HL2 : Episode One nous amène dans les minutes qui suivent à fin de HL2. Enterré sous les décombres Gordon Freeman va devoir son salut à Chien et à Alyx, avec qui il va devoir fuir ce qu’il reste de la Cité 17, menacée de destruction imminente par la fusion de son réacteur.
Tout d’abord, le premier constat qui nous saute aux yeux, c’est que rien n’a changé en termes de mécanique de jeu ou d’adversaires : tout juste noterons-nous la présence de headcrabs du Cartels, et de fusées éclairantes en guise d’arme. Pour le reste, rien de neuf.

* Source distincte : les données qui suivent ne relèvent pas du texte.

(* ===== verification/Dns.v ===== *)
(** * DNS over a transport (src/dns.rs)

    The A query, the response parser, and [resolve_a] over the UDP sockets of
    [Transport]; a specification of DNS messages that the parser is checked
    against. *)
From S2P Require Import Prelude AsyncIo Text Net Errors Socks5Udp Os SocksLib Config Handshake Direct.
From S2P Require Import Transport.

Definition DEFAULT_DNS_PORT : Z := 53.
Definition MAX_LABEL_LEN : nat := 63.
Definition MAX_NAME_LEN : nat := 255.

Record DnsConfig : Type := mk_dns_config { dns_server : SocketAddr }.

Definition bad {A} (msg : str) : px A := Err (InvalidConfig msg).

Definition parse_server (raw : str) : px SocketAddr :=
  match parse_addr raw with
  | Some sa => Ok sa
  | None =>
      match parse_ip raw with
      | Some ip => Ok (mk_addr ip DEFAULT_DNS_PORT)
      | None => bad (lit "DNS server must be an IP or IP:PORT, got '" ++ raw ++ lit "'")
      end
  end.

(** [None] is a clock before the epoch. *)
Definition random_id (subsec_nanos : option Z) : Z :=
  cast_u 16 (Z.land (default 0 subsec_nanos) 65535).

(** ** The query *)
Fixpoint encode_labels (labels : list str) (buf : list byte) : px (list byte) :=
  match labels with
  | [] => Ok buf
  | label :: labels =>
      if decide (label = []) then encode_labels labels buf
      else if decide (MAX_LABEL_LEN < length label)%nat
      then bad (lit "DNS label too long: " ++ label)
      else encode_labels labels (buf ++ [z2b (Z.of_nat (length label))] ++ label)
  end.

Definition query_header (id : Z) : list byte :=
  be_bytes 2 id ++ be_bytes 2 256 ++ be_bytes 2 1 ++ be_bytes 2 0 ++ be_bytes 2 0 ++ be_bytes 2 0.

Definition encode_query (id : Z) (hostname : str) : px (list byte) :=
  buf ← encode_labels (split_on Byte.x2e hostname) (query_header id);
  Ok (buf ++ [Byte.x00] ++ be_bytes 2 1 ++ be_bytes 2 1).

(** ** The response *)

(** Each round of the loop moves forward, so [length buf] of them are
    enough: more is an endless loop. *)
Fixpoint skip_name_fuel (fuel : nat) (buf : list byte) (pos : nat) : px nat :=
  match fuel with
  | O => Hang
  | S fuel =>
      if decide (length buf <= pos)%nat then bad (lit "DNS name truncated")
      else
        len ← index buf pos;
        if decide (len = Byte.x00) then Ok (pos + 1)%nat
        else if Z.land (b2z len) 192 =? 192 then
          if decide (length buf <= pos + 1)%nat then bad (lit "DNS name pointer truncated")
          else Ok (pos + 2)%nat
        else skip_name_fuel fuel buf (pos + (1 + Z.to_nat (b2z len)))
  end.

Definition skip_name (buf : list byte) (pos : nat) : px nat :=
  skip_name_fuel (length buf + 1) buf pos.

(** [u16::from_be_bytes([buf[i], buf[i + 1]])]. *)
Definition be_u16 (buf : list byte) (i : nat) : px Z :=
  hi ← index buf i;
  lo ← index buf (i + 1);
  Ok (be_val [hi; lo]).

Fixpoint skip_questions (n : nat) (buf : list byte) (pos : nat) : px nat :=
  match n with
  | O => Ok pos
  | S n =>
      pos ← skip_name buf pos;
      if decide (length buf < pos + 4)%nat then bad (lit "DNS question truncated")
      else skip_questions n buf (pos + 4)
  end.

Fixpoint find_a (n : nat) (buf : list byte) (pos : nat) : px IpAddr :=
  match n with
  | O => bad (lit "DNS response had no A record")
  | S n =>
      pos ← skip_name buf pos;
      if decide (length buf < pos + 10)%nat then bad (lit "DNS answer header truncated")
      else
        rtype ← be_u16 buf pos;
        rdlength ← be_u16 buf (pos + 8);
        let pos := (pos + 10)%nat in
        if decide (length buf < pos + Z.to_nat rdlength)%nat then bad (lit "DNS rdata truncated")
        else if bool_decide (rtype = 1) && bool_decide (rdlength = 4) then
          a ← index buf pos;
          b ← index buf (pos + 1);
          c ← index buf (pos + 2);
          d ← index buf (pos + 3);
          Ok (V4 [a; b; c; d])
        else find_a n buf (pos + Z.to_nat rdlength)
  end.

Definition decode_a_response (expected_id : Z) (buf : list byte) : px IpAddr :=
  if decide (length buf < 12)%nat then bad (lit "DNS response too short")
  else
    id ← be_u16 buf 0;
    if decide (id <> expected_id) then
      bad (lit "DNS response ID mismatch (got " ++ show_u id ++ lit ", expected " ++
           show_u expected_id ++ lit ")")
    else
      flags ← be_u16 buf 2;
      let rcode := Z.land flags 15 in
      if decide (rcode <> 0) then bad (lit "DNS server returned RCODE " ++ show_u rcode)
      else
        qd ← be_u16 buf 4;
        an ← be_u16 buf 6;
        if decide (an = 0) then bad (lit "DNS response contains no answers")
        else
          pos ← skip_questions (Z.to_nat qd) buf 12;
          find_a (Z.to_nat an) buf pos.

(** ** Resolution *)
Definition resolve_a `{Os} `{SocksLib} (p : platform) (clock : option Z) (transport : Transport)
    (dns : DnsConfig) (hostname : str) : px IpAddr :=
  if decide (MAX_NAME_LEN < length hostname)%nat then bad (lit "DNS hostname too long: " ++ hostname)
  else
    socket ← open_udp p transport (dns_server dns);
    let id := random_id clock in
    query ← encode_query id hostname;
    socket ← from_io (send socket query);
    let buf := replicate (Z.to_nat 1500) Byte.x00 in
    '(n, buf, _) ←
      timeout (InvalidConfig (lit "DNS query to " ++ show_addr (dns_server dns) ++ lit " timed out"))
        (from_io (recv socket buf));
    response ← slice buf 0 n;
    decode_a_response id response.

(** ** Specification: DNS messages *)

(** How a name on the wire ends: with the root label or with a compression
    pointer. *)
Inductive name_end : Type :=
| Root
| Pointer (hi lo : byte).

Record name : Type := mk_name { labels : list (list byte); ending : name_end }.

Definition label_wire (l : list byte) : list byte := z2b (Z.of_nat (length l)) :: l.

Definition end_wire (e : name_end) : list byte :=
  match e with Root => [Byte.x00] | Pointer hi lo => [hi; lo] end.

Definition name_wire (n : name) : list byte := concat (label_wire <$> labels n) ++ end_wire (ending n).

Definition label_ok (l : list byte) : Prop := (1 <= length l <= MAX_LABEL_LEN)%nat.

Definition name_ok (n : name) : Prop :=
  Forall label_ok (labels n) /\
  match ending n with Root => True | Pointer hi _ => 192 <= b2z hi end.

Record question : Type := mk_question { q_name : name; q_tail : list byte }.

Definition question_wire (q : question) : list byte := name_wire (q_name q) ++ q_tail q.

Definition question_ok (q : question) : Prop := name_ok (q_name q) /\ length (q_tail q) = 4%nat.

Record answer : Type := mk_answer {
  a_name : name;
  a_type : Z;
  a_class_ttl : list byte;
  a_data : list byte;
}.

Definition answer_wire (a : answer) : list byte :=
  name_wire (a_name a) ++ be_bytes 2 (a_type a) ++ a_class_ttl a ++
  be_bytes 2 (Z.of_nat (length (a_data a))) ++ a_data a.

Definition answer_ok (a : answer) : Prop :=
  name_ok (a_name a) /\ u16 (a_type a) /\ length (a_class_ttl a) = 6%nat /\
  u16 (Z.of_nat (length (a_data a))).

Record message : Type := mk_message {
  m_id : Z;
  m_flags : Z;
  m_questions : list question;
  m_answers : list answer;
}.

Definition message_wire (m : message) (counts rest : list byte) : list byte :=
  be_bytes 2 (m_id m) ++ be_bytes 2 (m_flags m) ++
  be_bytes 2 (Z.of_nat (length (m_questions m))) ++ be_bytes 2 (Z.of_nat (length (m_answers m))) ++
  counts ++ concat (question_wire <$> m_questions m) ++ concat (answer_wire <$> m_answers m) ++ rest.

Definition message_ok (m : message) : Prop :=
  u16 (m_id m) /\ u16 (m_flags m) /\ u16 (Z.of_nat (length (m_questions m))) /\
  u16 (Z.of_nat (length (m_answers m))) /\
  Forall question_ok (m_questions m) /\ Forall answer_ok (m_answers m).

(** The first answer of type A with four bytes of data. *)
Fixpoint first_a (answers : list answer) : option IpAddr :=
  match answers with
  | [] => None
  | a :: answers =>
      if bool_decide (a_type a = 1) && bool_decide (length (a_data a) = 4%nat)
      then Some (V4 (a_data a)) else first_a answers
  end.

(** ** Lemmas: the parser on well-formed messages *)
Lemma label_byte b : b2z b < 64 -> (Z.land (b2z b) 192 =? 192) = false.
Proof. destruct b; vm_compute; intros; congruence. Qed.

Lemma pointer_byte b : 192 <= b2z b -> (Z.land (b2z b) 192 =? 192) = true /\ b <> Byte.x00.
Proof. destruct b; vm_compute; intros H; split; congruence. Qed.

Lemma label_len_byte l : label_ok l -> b2z (z2b (Z.of_nat (length l))) = Z.of_nat (length l).
Proof. unfold label_ok, MAX_LABEL_LEN. intros H. apply z2b_b2z_u8. unfold in_u. lia. Qed.

(** A position in the buffer is known by what follows it. *)
Lemma index_drop {E A} (l : list A) i x rest : drop i l = x :: rest -> index (E:=E) l i = Ok x.
Proof.
  intros H. apply index_Ok. rewrite <- (Nat.add_0_r i), <- lookup_drop, H. done.
Qed.

Lemma drop_more {A} (l a rest : list A) i j :
  drop i l = a ++ rest -> j = (i + length a)%nat -> drop j l = rest.
Proof. intros H ->. rewrite <- drop_drop, H. apply drop_app_length. Qed.

Lemma drop_bound {A} (l a rest : list A) i :
  drop i l = a ++ rest -> a <> [] -> (i + length a <= length l)%nat.
Proof.
  intros H Ha. assert (length (drop i l) = length (a ++ rest)) as Hl by by rewrite H.
  rewrite length_drop, length_app in Hl. destruct a; [done|]. cbn in *. lia.
Qed.

Lemma be_u16_drop buf x rest i :
  u16 x -> drop i buf = be_bytes 2 x ++ rest -> be_u16 buf i = Ok x.
Proof.
  intros Hx Hd. pose proof (be_bytes_length 2 x) as Hl. pose proof (be_val_be_bytes_id 2 x Hx) as Hv.
  destruct (be_bytes 2 x) as [|hi [|lo [|] ] ]; try done. unfold be_u16. cbn [app] in Hd.
  rewrite (index_drop _ _ _ _ Hd). cbn [mbind outcome_bind].
  rewrite (index_drop buf (i + 1) lo rest) by (by apply (drop_more buf [hi] _ i)).
  cbn. by rewrite Hv.
Qed.

Lemma skip_name_fuel_wire fuel buf pos ls e rest :
  Forall label_ok ls -> match e with Root => True | Pointer hi _ => 192 <= b2z hi end ->
  drop pos buf = concat (label_wire <$> ls) ++ end_wire e ++ rest -> (length ls < fuel)%nat ->
  skip_name_fuel fuel buf pos =
    Ok (pos + length (concat (label_wire <$> ls)) + length (end_wire e))%nat.
Proof.
  intros Hls He. revert fuel pos. induction Hls as [|l ls Hl Hls IH]; intros [|fuel] pos Hd Hf;
    try (cbn in Hf; lia); cbn [skip_name_fuel].
  - cbn [fmap list_fmap concat app] in Hd.
    assert (end_wire e <> []) as He0 by by destruct e.
    pose proof (drop_bound _ _ _ _ Hd He0) as Hb.
    rewrite decide_False by (destruct e; cbn in *; lia).
    destruct e as [|hi lo]; cbn [end_wire app length] in *; rewrite (index_drop _ _ _ _ Hd).
    + cbn. f_equal. lia.
    + cbn [mbind outcome_bind]. destruct (pointer_byte hi He) as [-> Hz].
      rewrite decide_False by done. rewrite decide_False by lia. f_equal. cbn. lia.
  - cbn [fmap list_fmap concat] in *. rewrite <- app_assoc in Hd.
    pose proof (drop_bound _ _ _ _ Hd) as Hb. cbn [length label_wire] in Hb.
    rewrite decide_False by (specialize (Hb ltac:(done)); lia).
    rewrite (index_drop _ _ _ _ Hd). cbn [mbind outcome_bind]. pose proof (label_len_byte l Hl) as Hlb.
    rewrite decide_False by (intros Hz; rewrite Hz in Hlb; unfold label_ok in Hl; cbn in Hlb; lia).
    rewrite label_byte by (unfold label_ok, MAX_LABEL_LEN in Hl; lia).
    rewrite Hlb, Nat2Z.id.
    rewrite (IH fuel); [|by apply (drop_more buf (label_wire l) _ pos)|cbn in Hf; lia].
    f_equal. cbn [length label_wire]. rewrite length_app. cbn. lia.
Qed.

Lemma concat_labels_length ls :
  Forall label_ok ls -> (length ls <= length (concat (label_wire <$> ls)))%nat.
Proof. induction 1 as [|l ls Hl Hls IH]; cbn; [lia|]. rewrite length_app. lia. Qed.

Lemma name_wire_not_nil n : name_wire n <> [].
Proof. unfold name_wire. by destruct n as [ [|l ls] [] ]. Qed.

Lemma skip_name_wire buf pos n rest :
  name_ok n -> drop pos buf = name_wire n ++ rest ->
  skip_name buf pos = Ok (pos + length (name_wire n))%nat.
Proof.
  intros [Hl He] Hd. pose proof (drop_bound _ _ _ _ Hd (name_wire_not_nil n)) as Hb.
  pose proof (concat_labels_length _ Hl). unfold skip_name, name_wire in *.
  rewrite length_app in *. rewrite <- app_assoc in Hd.
  rewrite (skip_name_fuel_wire _ _ _ (labels n) (ending n) rest) by (done || lia). f_equal. lia.
Qed.

Lemma skip_questions_wire qs buf pos rest :
  Forall question_ok qs -> drop pos buf = concat (question_wire <$> qs) ++ rest ->
  skip_questions (length qs) buf pos = Ok (pos + length (concat (question_wire <$> qs)))%nat.
Proof.
  intros Hqs. revert pos. induction Hqs as [|q qs [Hn Ht] Hqs IH]; intros pos Hd.
  { cbn. by rewrite Nat.add_0_r. }
  cbn [length skip_questions fmap list_fmap concat] in *. rewrite <- app_assoc in Hd.
  pose proof (drop_bound _ _ _ _ Hd) as Hb. unfold question_wire at 1 in Hd.
  rewrite <- app_assoc in Hd. rewrite (skip_name_wire _ _ _ _ Hn Hd). cbn [mbind outcome_bind].
  assert (length (question_wire q) = length (name_wire (q_name q)) + 4)%nat as Hq.
  { unfold question_wire. rewrite length_app. lia. }
  pose proof (name_wire_not_nil (q_name q)).
  rewrite decide_False.
  2:{ specialize (Hb ltac:(unfold question_wire; by destruct (name_wire (q_name q)))). lia. }
  rewrite IH.
  - rewrite length_app. f_equal. lia.
  - rewrite app_assoc in Hd. eapply drop_more; [exact Hd|]. rewrite length_app. lia.
Qed.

On est là vraiment dans l’idée même de suite, voire de bonus, le jeu ne demandant que quelques heures pour être terminé (et encore, en se compliquant la tâche pour avoir des succès, comme de ne jamais utiliser d’arme à feu, ce qui revient souvent à laisser Alyx faire tout le boulot). Cependant, le jeu est plaisant et l’on prend un réel plaisir à contrer les attaques incessantes des fourmillions ou à se retrouver submergé par les ennemis en attendant un ascenseur qui n’arrive pas.

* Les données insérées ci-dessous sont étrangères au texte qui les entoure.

(** The overrides lines 226-227 write, on top of [attributes]. *)
Definition with_overrides (p : LogTraceEvent.params)
    (attributes : gmap string json) : gmap string json :=
  let labelled :=
    if truthy (LogTraceEvent.eventTypeLabel p)
    then <["eventTypeLabel" :=
             JStr (default EmptyString (LogTraceEvent.eventTypeLabel p))]>
           attributes
    else attributes in
  if truthy (LogTraceEvent.eventTypeIcon p)
  then <["eventTypeIcon" :=
           JStr (default EmptyString (LogTraceEvent.eventTypeIcon p))]>
         labelled
  else labelled.

(** [k] runs of [incrementBackoff] in a row. *)
Definition backoffs (k : nat) (s : State) : State :=
  Nat.iter k (fun s => snd (incrementBackoff s)) s.

(** ** Concrete clients and worlds *)

Module Examples.

(** The text of a number, exact on integral values; a fraction is cut off. *)
Definition integral_text (t : float) : string :=
  match Prim2SF t with
  | S754_zero _ => "0"
  | S754_infinity sign => if sign then "-Infinity" else "Infinity"
  | S754_nan => "NaN"
  | S754_finite sign m e =>
      let magnitude :=
        match e with
        | Z0 => Zpos m
        | Zpos k => Z.shiftl (Zpos m) (Zpos k)
        | Zneg k => Z.shiftr (Zpos m) (Zpos k)
        end in
      pretty (if sign then (- magnitude)%Z else magnitude)
  end.

(** The text of a JSON value, one level deep. *)
Definition shallow_text (j : json) : string :=
  match j with
  | JNull => "null"
  | JBool b => if b then "true" else "false"
  | JNum n => integral_text n
  | JStr s => s
  | JArr _ => "[array]"
  | JObj _ => "[object]"
  end.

Valve a eu une idée. On aime, on aime pas, mais ils ont eu une idée. Echaudés par l'arlésienne Half Life 2, dont la date de sortie était sans cesse repoussée, est ce que les joueurs ne préfèreraient pas qu'on leur débite le jeu en tranches plutôt que de les faire poireauter en attendant le jeu complet? De cette réflexion sont nés les stand-alone Episode One, Two, Three. Le souci, c'est qu'un jeu développé pendant 3 ans va bénéficier des avancées technologiques arrivées pendant ce temps de développement. Tandis que sortir un jeu au bout de 1 an va forcément ressembler fortement à l'opus précédent. C'est exactement le cas ici, les différences entre HL2 et HL 2 . Episode One étant plus que minime. D'où un sentiment de bonus plus que de nouvel épisode. Un plutôt bon bonus, là n'est pas la question, mais on reste quand même avec un sentiment curieux en bouche.